Involvement of small-conductance Ca2+-activated K+ (SKCa2) channels in spontaneous Ca2+ oscillations in rat pinealocytes

Abstract

Melatonin secretion from the pineal glands regulates circadian rhythms in mammals. Melatonin production is decreased by an increase in cytosolic Ca2+ concentration following the activation of nicotinic acetylcholine receptors in parasympathetic systems. We previously reported that pineal Ca2+ oscillations were regulated by voltage-dependent Ca2+ channels and large-conductance Ca2+-activated K+ (BKCa) channels, which inhibited melatonin production.

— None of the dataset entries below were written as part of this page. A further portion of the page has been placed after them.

Lemma breaker_swallows_errors_witness :
  snd (snd (Middleware Sample.manager (fun c => (c, Some (OtherError "boom")))
              Sample.routed 1 2)) = None.
Proof.
  apply (breaker_swallows_errors Sample.manager (fun c => (c, Some (OtherError "boom")))
           Sample.routed 1 2).
  vm_compute. eauto.
Defined.

(** a closed breaker within its counting interval records the request and
    its outcome: a reply below 500 without an error counts as a success
    (so does a 4xx), anything else as a failure, and a failure on which
    the trip predicate holds opens the breaker with cleared counters *)
Theorem closed_breaker_counts (m : CircuitBreakerManager) next (c : Ctx) serviceName cb now fin
    (Hg : guarded m c = Some serviceName)
    (Hcb : breakers m !! serviceName = Some cb)
    (Hclosed : state cb = StateClosed)
    (Hint : forall e, expiry cb = Some e -> now <= e /\ fin <= e) :
  let failed := (500 <=? StatusCode (Resp (fst (next c))))
                || negb (isSuccessful (snd (next c))) in
  let counted := onRequest (counts cb) in
  exists after,
    breakers (fst (Middleware m next c now fin)) !! serviceName = Some after /\
    if failed then
      if readyToTrip cb (onFailure counted)
      then state after = StateOpen /\ counts after = clear /\
           expiry after = Some (Time.Add fin (timeout cb))
      else state after = StateClosed /\ counts after = onFailure counted
    else state after = StateClosed /\ counts after = onSuccess counted.
Proof.
  intros failed counted.
  destruct (request_failed next c) as [Hok Hctx].
  fold failed in Hok.
  unfold Middleware, GetBreaker. rewrite Hg, Hcb.
  assert (Hcur : forall t, (t = now \/ t = fin) -> forall cs,
             currentState (with_counts cb cs) t = with_counts cb cs).
  { intros t Ht cs. unfold currentState. cbn [with_counts state expiry].
    rewrite Hclosed. destruct (expiry cb) as [e|] eqn:He; [|done].
    destruct (Hint e eq_refl). unfold Time.Before.
    assert ((e <? t) = false) as -> by (destruct Ht; subst; lia). done. }
  assert (Hsame : with_counts cb (counts cb) = cb) by (by destruct cb).
  assert (Hcur0 : currentState cb now = cb).
  { rewrite <- Hsame. rewrite (Hcur now) by auto. by rewrite Hsame. }
  unfold Execute, beforeRequest. rewrite Hcur0, Hclosed.
  destruct (request next c tt) as [c1 err] eqn:Hreq. cbn [snd] in Hok.
  set (after := afterRequest _ _ _ _).
  exists after.
  assert (Hin : forall bs, (<[serviceName := after]> bs : gmap string Breaker) !! serviceName
                           = Some after) by (intros; apply lookup_insert_eq).
  split; [destruct err as [[| | |]|]; cbn [fst breakers]; by rewrite Hin|].
  subst after. rewrite Hok. unfold afterRequest. rewrite (Hcur fin) by auto.
  cbn [with_counts generation]. rewrite Z.eqb_refl. cbn [negb].
  fold counted.
  destruct failed; cbn [negb].
  - unfold breaker_onFailure. cbn [with_counts state counts readyToTrip].
    rewrite Hclosed.
    destruct (readyToTrip cb (onFailure counted)).
    + unfold setState. cbn [with_counts state]. rewrite Hclosed. cbn. done.
    + cbn. done.
  - unfold breaker_onSuccess. cbn [with_counts state counts]. rewrite Hclosed. done.
Qed.
(** * Preemption protocol of HotSpot continuations

    A shallow embedding of [src/hotspot/share/runtime/continuation.cpp]:
    the mount bookkeeping ([get_continuation_entry_for_continuation],
    [is_continuation_mounted], [pin], [unpin]), the safety predicates
    ([is_safe_pc_to_preempt], [is_safe_vthread_to_preempt],
    [is_safe_to_preempt]) and the orchestrator [try_preempt] together
    with the scoped object [JvmtiUnmountBeginMark].

    Conventions of the embedding.
    - Pointers and oops are natural numbers, [0] being [nullptr].  Reading
      a field through a null or ill-typed reference has no defined result
      in C++; the embedding returns [None] there, and [Some v] otherwise.
    - The chain of [ContinuationEntry] records hanging off a thread
      ([last_continuation()], then [parent()] until [nullptr]) is a list,
      innermost entry first.
    - [assert] is compiled away in product builds; the embedding is that
      of a product build.  [log_trace] has no effect on the results.
    - [INCLUDE_JVMTI] is a build switch and stays a parameter.
    - Functions of other compilation units are parameters (records
      [CodeClassifier] and [Runtime]); every call of a [Runtime] function
      is recorded in a trace so that "was called" can be stated. *)

From Stdlib Require Import ZArith NArith List Bool String Sorted Lia.
From stdpp Require Import base option list gmap.
Import ListNotations.

Local Open Scope Z_scope.

(** ** Heap objects *)

Definition address : Type := N.
Definition oop : Type := N.
Definition nullptr : N := 0%N.

(** The fields of a [jdk.internal.vm.Continuation] read by this file. *)
Record ContinuationObj : Type := mkContinuationObj {
  done_field : bool;
  preempted_field : bool;
  scope_field : oop
}.
(** * AutoQuizVideo: timeline synthesis, playback and export

    A shallow embedding of the quiz video player ([VideoPlayer]), of
    the difficulty-count helper of the application shell ([getCounts])
    and of the retry, history and ordering logic of the generation
    service.

    JavaScript numbers are modelled as exact rationals ([Q]); equalities
    between computed times are therefore stated with [==] ([Qeq]). The
    arithmetic whose rounding decides a statement (the sums of the
    timeline, the shares of [getCounts]) is embedded a second time on
    IEEE 754 binary64 numbers, in [Module Double].
    Maps held in React refs ([Map<number, AudioBuffer>],
    [Map<string, HTMLImageElement>]) are [gmap]s. *)

From Stdlib Require Import QArith Qround Qabs Qminmax ZArith Lia Lqa Bool.
From Stdlib Require Import Ascii.
From Stdlib Require Import Floats.
From stdpp Require Import gmap strings list.

Open Scope Q_scope.

(* ================================================================== *)
(** ** JavaScript numbers                                              *)
(* ================================================================== *)

Module JS.

(** [a >= b], [a < b], [a <= b], [a > b] on numbers. *)
Definition geb (a b : Q) : bool := Qle_bool b a.
Definition ltb (a b : Q) : bool := negb (Qle_bool b a).
Definition leb (a b : Q) : bool := Qle_bool a b.
Definition gtb (a b : Q) : bool := negb (Qle_bool a b).
(** [a === b] on numbers. *)
Definition eqb (a b : Q) : bool := Qeq_bool a b.

(** [Math.max(a, b)] and [Math.min(a, b)]. *)
Definition Math_max (a b : Q) : Q := if Qle_bool a b then b else a.
Definition Math_min (a b : Q) : Q := if Qle_bool a b then a else b.

(** [Math.round(x)]: the nearest integer, halves rounded up. *)
Definition Math_round (x : Q) : Z := Qfloor (x + (1 # 2)).

(** [Math.ceil(x)]. *)
Definition Math_ceil (x : Q) : Z := Qceiling x.

(** [a % d] on numbers, for [d] different from zero: the remainder
    has the sign of [a]. *)
Definition trunc (x : Q) : Z := Z.quot (Qnum x) (Zpos (Qden x)).
Definition rem (a d : Q) : Q := a - d * inject_Z (trunc (a / d)).

End JS.

(* ================================================================== *)
(** ** Audio buffers and PCM decoding                                  *)
(* ================================================================== *)

(** An [ArrayBuffer] is its bytes. *)
Definition ArrayBuffer := list Byte.byte.

Definition byte_val (b : Byte.byte) : Z := Z.of_N (Byte.to_N b).

(** [new Int16Array(arrayBuffer)]: throws a [RangeError] ([None]) when
    the byte length is odd; otherwise the little-endian, two's
    complement 16-bit elements. *)
Fixpoint Int16Array (bs : ArrayBuffer) : option (list Z) :=
  match bs with
  | [] => Some []
  | [_] => None
  | lo :: hi :: rest =>
      match Int16Array rest with
      | None => None
      | Some l =>
          let u := (byte_val lo + 256 * byte_val hi)%Z in
          Some ((if (u <? 32768)%Z then u else u - 65536)%Z :: l)
      end
  end.

(** A single-channel [AudioBuffer]. *)
Record AudioBuffer := mkAudioBuffer {
  channel : list Q;
  sampleRate : Q
}.

(** [buffer.duration], in seconds. *)
Definition duration (b : AudioBuffer) : Q :=
  inject_Z (Z.of_nat (length (channel b))) / sampleRate b.

(** [ctx.createBuffer(1, length, rate)] of the Web Audio API: a buffer
    of [length] zero samples; a zero length raises [NotSupportedError]
    ([None]). *)
Definition createBuffer (len : nat) (rate : Q) : option AudioBuffer :=
  match len with
  | O => None
  | _ => Some (mkAudioBuffer (repeat 0 len) rate)
  end.

(** [decodePCM]: the [try] block either yields the filled buffer or, on
    any exception, [null]. The loop [channel[j] = pcmData[j] / 32768.0]
    overwrites every sample of the fresh buffer. *)
Definition decodePCM (arrayBuffer : ArrayBuffer) : option AudioBuffer :=
  match Int16Array arrayBuffer with
  | None => None
  | Some pcmData =>
      match createBuffer (length pcmData) 24000 with
      | None => None
      | Some buffer =>
          Some (mkAudioBuffer
                  (map (fun s => inject_Z s / 32768) pcmData)
                  (sampleRate buffer))
      end
  end.

(* ================================================================== *)
(** ** Slides and slide timings                                        *)
(* ================================================================== *)

Record QuizSlide := mkQuizSlide {
  question : string;
  options : list string;
  correctAnswerIndex : nat;
  difficulty : option string;
  id : string;
  backgroundImage : option string;
  questionAudio : option ArrayBuffer;
  answerAudio : option ArrayBuffer
}.

Record SlideTiming := mkSlideTiming {
  start : Q;
  questionAudioDuration : Q;
  thinkingStart : Q;
  revealStart : Q;
  answerAudioDuration : Q;
  end_ : Q
}.

Definition TRANSITION_DURATION : Q := 500.

(* ================================================================== *)
(** ** Component props, refs and state written by the preload          *)
(* ================================================================== *)

Inductive Layout := Cinematic | Broadcast.

(** A [File] chosen by the user; its content is only observed through
    the settlement of [arrayBuffer()] and [decodeAudioData]. *)
Record File := mkFile { file_name : string }.

(** A decoded [HTMLImageElement]. *)
Record Image := mkImage { src : string }.

Record Props := mkProps {
  slides : list QuizSlide;
  bgMusicFile : option File;
  countdownSfxFile : option File;
  timerDuration : Q;
  overlayOpacity : Q;
  enableSfx : bool;
  layoutMode : Layout
}.

(** The refs and the React state that [prepareAssets] writes.
    [audioContextRef], [masterGainRef], [sfxGainRef] and [destRef] are
    assigned together at the start of [prepareAssets]; [audioGraph]
    holds the number of the context they belong to, and
    [audioContextClosed] whether [close()] was called on it. *)
Record Assets := mkAssets {
  isReady : bool;
  timings : list SlideTiming;
  totalDuration : Q;
  imagesRef : gmap string Image;
  questionBuffersRef : gmap nat AudioBuffer;
  answerBuffersRef : gmap nat AudioBuffer;
  bgMusicBufferRef : option AudioBuffer;
  countdownSfxBufferRef : option AudioBuffer;
  audioGraph : option nat;
  audioContextClosed : bool
}.

Definition initial_assets : Assets :=
  mkAssets false [] 0 ∅ ∅ ∅ None None None false.

Definition set_isReady (v : bool) (a : Assets) : Assets :=
  mkAssets v (timings a) (totalDuration a) (imagesRef a)
    (questionBuffersRef a) (answerBuffersRef a) (bgMusicBufferRef a)
    (countdownSfxBufferRef a) (audioGraph a) (audioContextClosed a).
Definition set_timings (v : list SlideTiming) (a : Assets) : Assets :=
  mkAssets (isReady a) v (totalDuration a) (imagesRef a)
    (questionBuffersRef a) (answerBuffersRef a) (bgMusicBufferRef a)
    (countdownSfxBufferRef a) (audioGraph a) (audioContextClosed a).
Definition set_totalDuration (v : Q) (a : Assets) : Assets :=
  mkAssets (isReady a) (timings a) v (imagesRef a)
    (questionBuffersRef a) (answerBuffersRef a) (bgMusicBufferRef a)
    (countdownSfxBufferRef a) (audioGraph a) (audioContextClosed a).
Definition set_imagesRef (v : gmap string Image) (a : Assets) : Assets :=
  mkAssets (isReady a) (timings a) (totalDuration a) v
    (questionBuffersRef a) (answerBuffersRef a) (bgMusicBufferRef a)
    (countdownSfxBufferRef a) (audioGraph a) (audioContextClosed a).
Definition set_questionBuffersRef (v : gmap nat AudioBuffer) (a : Assets)
  : Assets :=
  mkAssets (isReady a) (timings a) (totalDuration a) (imagesRef a)
    v (answerBuffersRef a) (bgMusicBufferRef a)
    (countdownSfxBufferRef a) (audioGraph a) (audioContextClosed a).
Definition set_answerBuffersRef (v : gmap nat AudioBuffer) (a : Assets)
  : Assets :=
  mkAssets (isReady a) (timings a) (totalDuration a) (imagesRef a)
    (questionBuffersRef a) v (bgMusicBufferRef a)
    (countdownSfxBufferRef a) (audioGraph a) (audioContextClosed a).
Definition set_bgMusicBufferRef (v : option AudioBuffer) (a : Assets)
  : Assets :=
  mkAssets (isReady a) (timings a) (totalDuration a) (imagesRef a)
    (questionBuffersRef a) (answerBuffersRef a) v
    (countdownSfxBufferRef a) (audioGraph a) (audioContextClosed a).
Definition set_countdownSfxBufferRef (v : option AudioBuffer) (a : Assets)
  : Assets :=
  mkAssets (isReady a) (timings a) (totalDuration a) (imagesRef a)
    (questionBuffersRef a) (answerBuffersRef a) (bgMusicBufferRef a)
    v (audioGraph a) (audioContextClosed a).
Definition set_audioGraph (v : option nat) (closed : bool) (a : Assets)
  : Assets :=
  mkAssets (isReady a) (timings a) (totalDuration a) (imagesRef a)
    (questionBuffersRef a) (answerBuffersRef a) (bgMusicBufferRef a)
    (countdownSfxBufferRef a) v closed.

(* ================================================================== *)
(** ** Step 4 of [prepareAssets]: voiceovers and timings               *)
(* ================================================================== *)

(** [if (slide.questionAudio) { const buffer = decodePCM(...); if
    (buffer) ... }]: an [ArrayBuffer] object is truthy whatever its
    length. *)
Definition decodeVoice (audio : option ArrayBuffer) : option AudioBuffer :=
  match audio with
  | Some arrayBuffer => decodePCM arrayBuffer
  | None => None
  end.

In the present study, the contribution of small- and intermediate-conductance Ca2+-activated K+ (SKCa and IKCa) channels to the regulation of spontaneous Ca2+ oscillations was examined in rat pinealocytes. The amplitude and frequency of spontaneous Ca2+ oscillations were increased by a SKCa channel blocker (100 nM apamin), but not by an IKCa channel blocker (1 μM TRAM-34). On the other hand, they were decreased by a SKCa channel opener (100 μM DCEBIO), but not by an IKCa channel opener (1 μM DCEBIO). Expression analyses using quantitative real-time PCR, immunocytochemical staining, and Western blotting revealed that the SKCa2 channel subtype was abundantly expressed in rat pinealocytes. Moreover, the enhanced amplitude of Ca2+ oscillations in the presence of apamin was further increased by a BKCa channel blocker (1 μM paxilline). These results suggest that the activity of SKCa2 channels regulates cytosolic Ca2+ signaling and melatonin production during parasympathetic activation in pineal glands.